抄読会のご参加ありがとうございました
20210219
今週も、抄読会にご参加いただきました皆様ありがとうございました。
抄読会の内容を振り返らせていただきます。
1)前橋赤十字病院の江澤先生からは、HER2陽性肺癌のトラスツズマブデルクステカン(エンハーツ)に関するNEJMの論文を紹介していただきました。
HER2変異はNSCLCの2-4%に同定され、これまではトラスツズマブ(ハーセプチン)が先行薬としてあり、NSCLCに効果が示されていませんでした。
トラスツズマブデルクステカンは、トラスツズマブにトポイソメラーゼを結合させ、ハーセプチンのがん細胞への結合能を利用して、効果的にトポイソメラーゼががん細胞への抗がん作用をがん細胞選択的に発揮します(ADC)。

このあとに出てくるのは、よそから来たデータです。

Lemma small_body z :
  body_ok (String (digit 0) (String (chr 46) (zeros z (digits_of buf)))) (val buf)
    (0 - (Z.of_nat z + Z.of_nat (length buf))).
Proof using Hb.
  destruct buffer_text as (c0 & p0 & Hfirst & Hc0 & Hp0 & Hd & Hv). pose proof (zeros_digits z) as Hz.
  assert (Ha : all_digits (zeros z EmptyString +:+ digits_of buf)) by by apply all_digits_app.
  rewrite zeros_app. split.
  - exists (digit 0), (String (chr 46) (zeros z EmptyString +:+ digits_of buf)), scan_number_zero.
    split; [done |]. split; [by left |]. intros ty.
    destruct (zeros z _ +:+ digits_of buf) as [| c p] eqn:Ez.
    { apply (f_equal String.length) in Ez. rewrite length_append, Hfirst in Ez. cbn in Ez. lia. }
    rewrite <- (append_nil (String c p)). apply scan_fraction; auto.
  - change (String (digit 0) (String (chr 46) (zeros z EmptyString +:+ digits_of buf)))
      with (String (digit 0) EmptyString +:+ String (chr 46) (zeros z EmptyString +:+ digits_of buf)).
    rewrite <- (append_nil (zeros _ _ +:+ digits_of buf)). rewrite read_fraction by done.
    rewrite digits_value_app, zeros_value. change (digits_value 0 (String (digit 0) EmptyString)) with 0.
    rewrite Z.mul_0_l, Hv, length_append, zeros_length, digits_of_length. f_equal. cbn [read_exponent]. lia.
Qed.

Lemma exponent_body x : -1000 < x < 1000 ->
  body_ok (digits_of buf +:+ String (chr 101) (append_exponent x)) (val buf) x.
Proof using Hb.
  intros Hx. destruct buffer_text as (c0 & p0 & Hfirst & Hc0 & Hp0 & Hd & Hv). split.
  - rewrite Hfirst, append_cons. exists c0, (p0 +:+ String (chr 101) (append_exponent x)), scan_number_any1.
    split; [done |]. split; [by right |]. intros ty.
    apply scan_digits_app; [by left | done |]. apply scan_exponent; auto.
  - rewrite read_integer, read_exponent_append, Hv by done. done.
Qed.
End layouts.
(* ===== verification/JsonValid.v ===== *)
(** * json.hpp: well-formed values

    What the parser yields: a value whose strings are UTF-8, whose integers fit
    in 64 bits, whose doubles are finite and whose keys are in order; and that
    the parser ends on every input. *)
From Stdlib Require Import ZArith Lia Ascii Floats.SpecFloat.
From stdpp Require Import base list strings pretty sorting.
From S2P Require Import Prelude Json JsonString JsonLexer JsonParser JsonPrinter JsonDecimal.

Open Scope Z_scope.

(** ** Well-formed values *)

Definition key_lt (a b : string) : Prop := String.compare a b = Lt.

#[global] Instance key_lt_trans : Transitive key_lt.
Proof.
  intros a b c Hab Hbc. unfold key_lt in *.
  assert (Hle : forall x y, String.compare x y = Lt -> String.le x y)
    by (intros x y H; unfold String.le, String.leb; by rewrite H).
  pose proof (transitivity (Hle _ _ Hab) (Hle _ _ Hbc)) as Hac.
  destruct (String.compare a c) eqn:E; [| done |].
  - apply String.compare_eq_iff in E as <-.
    rewrite String.compare_antisym, Hab in Hbc. done.
  - unfold String.le, String.leb in Hac. by rewrite E in Hac.
Qed.

Fixpoint valid_json (j : json) : Prop :=
  match j with
  | JNull | JBool _ => True
  | JInt z => - 2 ^ 63 <= z < 2 ^ 64
  | JFloat f => is_double f
  | JStr s => utf8 s
  | JArr l => foldr (fun x P => valid_json x /\ P) True l
  | JObj o => StronglySorted key_lt o.*1 /\
      foldr (fun kx P => (utf8 (fst kx) /\ valid_json (snd kx)) /\ P) True o
  end.

Definition valid_member (kx : string * json) : Prop := utf8 (fst kx) /\ valid_json (snd kx).

Lemma foldr_conj {A} (P : A -> Prop) (l : list A) : foldr (fun x Q => P x /\ Q) True l <-> Forall P l.
Proof.
  induction l as [| x l IH]; [done |]. cbn. rewrite IH, Forall_cons. done.
Qed.

Lemma valid_arr l : valid_json (JArr l) <-> Forall valid_json l.
Proof. apply (foldr_conj valid_json). Qed.

Lemma valid_obj o : valid_json (JObj o) <-> StronglySorted key_lt o.*1 /\ Forall valid_member o.
Proof. cbn [valid_json]. by rewrite (foldr_conj valid_member). Qed.

(** Induction on values. *)
Section induction.
Context (P : json -> Prop).
Context (Hnull : P JNull) (Hbool : forall b, P (JBool b)) (Hint : forall z, P (JInt z))
  (Hfloat : forall f, P (JFloat f)) (Hstr : forall s, P (JStr s))
  (Harr : forall l, Forall P l -> P (JArr l))
  (Hobj : forall o, Forall (fun kx => P (snd kx)) o -> P (JObj o)).

Fixpoint json_induction (j : json) : P j :=
  match j with
  | JNull => Hnull
  | JBool b => Hbool b
  | JInt z => Hint z
  | JFloat f => Hfloat f
  | JStr s => Hstr s
  | JArr l => Harr l ((fix go l : Forall P l :=
      match l with
      | [] => Forall_nil_2 P
      | x :: l' => Forall_cons_2 P x l' (json_induction x) (go l')
      end) l)
  | JObj o => Hobj o ((fix go o : Forall (fun kx => P (snd kx)) o :=
      match o with
      | [] => Forall_nil_2 _
      | kx :: o' => Forall_cons_2 (fun kx => P (snd kx)) kx o' (json_induction (snd kx)) (go o')
      end) o)
  end.
End induction.

(** Appending a larger key. *)
Lemma obj_set_last key v o :
  Forall (fun k => key_lt k key) o.*1 -> obj_set key v o = o ++ [(key, v)].
Proof.
  induction o as [| [k w] o IH]; [done |]. cbn. intros [Hk Ho]%Forall_cons.
  rewrite String.compare_antisym. rewrite Hk. cbn. by rewrite IH.
Qed.

(** [operator[]] keeps the keys in order. *)
Lemma obj_set_valid key v o :
  StronglySorted key_lt o.*1 -> Forall valid_member o -> valid_member (key, v) ->
  StronglySorted key_lt (obj_set key v o).*1 /\ Forall valid_member (obj_set key v o) /\
  forall k, key_lt k key -> Forall (key_lt k) o.*1 -> Forall (key_lt k) (obj_set key v o).*1.
Proof.
  intros Hs Hv Hkv. induction o as [| [k w] o IH]; cbn.
  { split; [by repeat constructor |]. split; [by constructor |]. intros k ? _. by constructor. }
  cbn in Hs. apply StronglySorted_inv in Hs as [Hs Hk]. apply Forall_cons in Hv as [Hkw Hv].
  destruct (IH Hs Hv) as (I1 & I2 & I3). destruct (String.compare key k) eqn:E; cbn.
  - apply String.compare_eq_iff in E as ->.
    split; [by constructor |]. split; [by apply Forall_cons | by intros k' ? [? ?]%Forall_cons; apply Forall_cons].
  - split.
    { constructor; [by constructor |]. constructor; [done |]. eapply Forall_impl; [done |].
      intros k' Hk'. by transitivity k. }
    split; [by repeat apply Forall_cons_2 |]. intros k' H1 H2. by apply Forall_cons.
  - assert (key_lt k key) by (unfold key_lt; by rewrite String.compare_antisym, E).
    split; [constructor; [done | by apply I3] |]. split; [by apply Forall_cons |].
    intros k' H1 [H2 H3]%Forall_cons. constructor; [done | by apply I3].
Qed.

Section roundtrip.
Context `{F : Strtod}.

(** ** Scanning moves on *)

Lemma skip_whitespace_length s : (String.length (skip_whitespace s) <= String.length s)%nat.
Proof. induction s as [| c s IH]; [done |]. cbn. destruct (is_whitespace c); cbn; lia. Qed.

Lemma strip_prefix_length p s r : strip_prefix p s = Some r -> (String.length r <= String.length s)%nat.
Proof.
  revert s. induction p as [| c p IH]; intros s Hp; [by injection Hp as -> |].
  destruct s as [| d s]; [done |]. cbn in *. destruct (decide (c = d)); [| done].
  specialize (IH s Hp). lia.
Qed.

Lemma scan_digits_length st ty s text ty' rest :
  scan_digits st ty s = Some (text, ty', rest) -> (String.length rest <= String.length s)%nat.
Proof.
  revert st ty text. induction s as [| c s IH]; intros st ty text H; cbn in H.
  - destruct (next_state st None); try done. by inversion H.
  - destruct (next_state st (Some c)) as [st' | |]; [| by injection H as <- <- <- | done].
    destruct (scan_digits st' _ s) as [[[? ?] ?] |] eqn:E; [| done]. injection H as <- <- <-.
    specialize (IH _ _ _ E). cbn. lia.
Qed.

Lemma scan_number_length c s :
  (String.length (snd (scan_number (String c s))) < S (String.length s))%nat.
Proof using Type.
  unfold scan_number, scan_number_text. destruct (scan_number_init c); cbn; try lia.
  destruct (scan_digits _ _ s) as [[[text ty] rest] |] eqn:E; cbn; [| lia].
  apply scan_digits_length in E. lia.
Qed.

(** The scanner consumes a character of whatever is left. *)
Lemma scan_length s :
  s <> EmptyString -> (String.length (snd (scan s)) < String.length s)%nat.
Proof using Type.
  intros Hs. unfold scan. pose proof (skip_whitespace_length s) as Hw.
  destruct (skip_whitespace s) as [| c s'] eqn:E; [destruct s; [done | cbn; lia] |]. cbn [String.length] in Hw.
  assert (Hlit : forall p tok, (String.length (snd (scan_literal p tok s')) < String.length s)%nat).
  { intros p tok. unfold scan_literal. destruct (strip_prefix p s') eqn:Ep; cbn; [| lia].
    apply strip_prefix_length in Ep. lia. }
  repeat match goal with
  | |- context [if ?b then _ else _] => destruct b
  end; try apply Hlit; cbn [snd String.length]; try lia.
  - destruct (scan_string s') as [[text rest] |] eqn:Et; cbn; [| lia].
    apply scan_string_sound in Et as [_ ?]. lia.
  - pose proof (scan_number_length c s'). lia.
Qed.

Lemma scan_length_le s : (String.length (snd (scan s)) <= String.length s)%nat.
Proof using Type.
  destruct (decide (s = EmptyString)) as [-> | Hne]; [done |]. pose proof (scan_length s Hne). lia.
Qed.

Lemma scan_empty : scan EmptyString = (token_type.end_of_input, EmptyString).
Proof using Type. done. Qed.

(** ** The parser ends *)

Lemma parse_separator_total n s (k : token_type.t -> string -> outcome) :
  (String.length s <= n)%nat ->
  (forall tok s', (String.length s' <= n)%nat -> k tok s' <> OutOfFuel) -> parse_separator s k <> OutOfFuel.
Proof using Type.
  intros Hs Hk. unfold parse_separator. pose proof (scan_length_le s).
  destruct (scan s) as [[] s1]; try done. cbn in *.
  pose proof (scan_length_le s1). destruct (scan s1) as [tok s2]. apply Hk. cbn in *. lia.
Qed.

Lemma evaluate_total n k states v s :
  (String.length s <= S n)%nat ->
  (forall pos s' st, (String.length s' <= n)%nat -> k pos s' st <> OutOfFuel) ->
  evaluate_state k states v s <> OutOfFuel.
Proof using Type.
  intros Hs Hk. unfold evaluate_state. destruct states as [| [l | o key] outer]; [done | |].
  all: destruct (decide (s = EmptyString)) as [-> | Hne]; [by rewrite scan_empty |].
  all: pose proof (scan_length s Hne); destruct (scan s) as [[] s1]; try done; cbn in *.
  - apply Hk. lia.
  - pose proof (scan_length_le s1). destruct (scan s1) as [tok s2]. cbn in *. apply Hk. lia.
  - apply Hk. lia.
  - pose proof (scan_length_le s1). destruct (scan s1) as [[] s2]; try done. cbn in *.
    apply (parse_separator_total n); [lia |]. intros tok s3 ?. by apply Hk.
Qed.

Lemma sax_parse_total fuel : forall pos s states,
  (S (String.length s) < fuel)%nat -> sax_parse_internal fuel pos s states <> OutOfFuel.
Proof using Type.
  induction fuel as [| fuel IH]; intros pos s states Hf; [lia |]. cbn [sax_parse_internal]. unfold sax_iteration.
  destruct (decide (s = EmptyString)) as [-> | Hne].
  { destruct fuel as [| fuel]; [cbn in Hf; lia |].
    assert (Hev : forall v, evaluate_state (sax_parse_internal (S fuel)) states v EmptyString <> OutOfFuel)
      by (intros v; by destruct states as [| [] ?]).
    destruct pos as [tok | v]; [| apply Hev]. rewrite scan_empty.
    destruct tok; cbn [scalar_value]; try done; try by apply Hev. by destruct (isfinite f); [apply Hev |]. }
  pose proof (scan_length s Hne) as Hlt.
  assert (Hev : forall v s', (String.length s' <= String.length s)%nat ->
    evaluate_state (sax_parse_internal fuel) states v s' <> OutOfFuel).
  { intros v s' Hs'. apply (evaluate_total (String.length s - 1)); [lia |]. intros. apply IH. lia. }
  destruct pos as [tok | v]; [| by apply Hev].
  destruct tok; cbn [scalar_value]; try done; try by apply Hev.
  - by destruct (isfinite f); [apply Hev |].
  - destruct (scan s) as [[] s1]; cbn in Hlt; try (apply IH; lia). apply Hev. lia.
  - destruct (scan s) as [[] s1]; cbn in Hlt; try done; [| apply Hev; lia].
    apply (parse_separator_total (String.length s1)); [lia |]. intros tok s2 ?. apply IH. lia.
Qed.

Lemma skip_bom_length s s' : skip_bom s = Some s' -> (String.length s' <= String.length s)%nat.
Proof.
  unfold skip_bom. destruct s as [| c s]; [by intros [= <-] |].
  destruct (code c =? 0xEF); [| by intros [= <-]].
  destruct s as [| c1 [| c2 s]]; try done. destruct (_ && _); [| done]. intros [= <-]. cbn. lia.
Qed.

Lemma scan_first_length s : (String.length (snd (scan_first s)) <= String.length s)%nat.
Proof using Type.
  unfold scan_first. destruct (skip_bom s) as [s' |] eqn:E; [| cbn; lia].
  apply skip_bom_length in E. pose proof (scan_length_le s'). lia.
Qed.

ADCにはバイスタンダー効果があり、HER2陰性の周囲のがん細胞への効果も期待されます。
但し間質性肺炎の有害事象が多い事が懸念されており、トラスツズマブは1%、トラスツズマブデルクステカンでは約16%の頻度で報告されています。
多施設共同非盲検第II相試験で標準治療抵抗性の転移病変のある非扁平NSCLCの91人が3週毎に投与されました。前治療の内訳はプラチナベース94.5%、ICIが65.9%で、CR 1例,PR 49例, SD 34例, PD 3例で、ほとんどの患者で腫瘍サイズの縮小が認められました。PFSは 8.2ヶ月でOS は17.8ヶ月でした。
有害事象は悪心73%、倦怠感53%、脱毛46%、嘔吐40%。Grade 3以上は46%でそのうち最多は好中球減少症でした。
ILDは24%の頻度で見られ、死亡症例は2例でした。
現在、第3相試験のプラチナ+ペメトレキセド+ペンブロリズマブを対象としたオープンラベル無作為化試験が進行中とのことでした。
薬剤性肺障害が懸念されますが、今後のHER2陽性肺癌に対する新たな治療選択肢として期待されます。
2)前橋赤十字病院の岩下先生からは、重症喘息治療薬で抗IL-5抗体製剤であるmepolizumabの長期使用に関する研究を報告していただきました。
Mepolizumabは、ステロイド減量効果や肺機能改善効果などにおいて有用性が示されてきました。また3年以上の長期使用効果も示されてきましたが、中断すると喘息の悪化を認めることが懸念されています。
本研究では、好酸球性炎症を考慮せずに重症喘息患者におけるメポリスマブの長期使用もしくは、その後の中断の効果が検証されました。
治療12カ月の時点でメポリスマブの効果が見られた50人中、24カ月時点でも継続できた35人が治療効果継続群。24カ月時点で中断されていた15人が治療効果消失群でした。治療中止の内訳は副作用が5人、喘息の悪化・制御不良が8人、患者希望が2人でした。
12カ月間治療を行った時点でのAQLQや好酸球の減少程度やステロイドの減量効果は、24カ月継続できなかった群と比して24カ月継続群で有意に良好であった。
治療24カ月継続群では、12カ月と24カ月時点でのOCSの投与量が有意に24カ月で減量できていました。
本研究では、治療前の好酸球数が少ないほど、24ヶ月目まで治療効果が継続する可能性が示されました。好酸球が多いほど、mepolizumabの効果が期待されると宣伝されてきたので、この結果にはとても興味が湧きました。
3)群馬大学の前野先生からは、メトホルミンのCOPDの拡散能に及ぼす影響についてご紹介いただきました。
メトホルミンは心血管リスク減らしたり、腸内フローラを改善させたり、最近では寿命を延長させる効果なども指摘されてきました。COPDの予後の比較では、DMありのほうが無しの方が予後不良である。さらにDMありの群では、メトホルミンの投与群の方が非投与群のよりも予後不良と報告されてきました。
本研究ではCOPD 1541例のうち、メトホルミンの投与群76例と非投与群1465例に分けて肺機能の経時的低下が比較されました。FEV1.0とFVCについては両群間に有意差が見られませんでしたが、拡散能においてはメトホルミンの投与群の方が非投与群と比して拡散能の低下が抑えられている傾向が示されました。
症例数が少ないのがリミテーションでしたが、COPDの拡散能低下に対するメトホルミンの抑制効果が示された内容でした。
群馬県のCOVID-19病棟の状況報告では、多くの市中病院で軽症例、高齢者施設でのクラスター症例が増えてきているとの報告がありました。
来月の抄読会は、3月23日(水)19時〜です。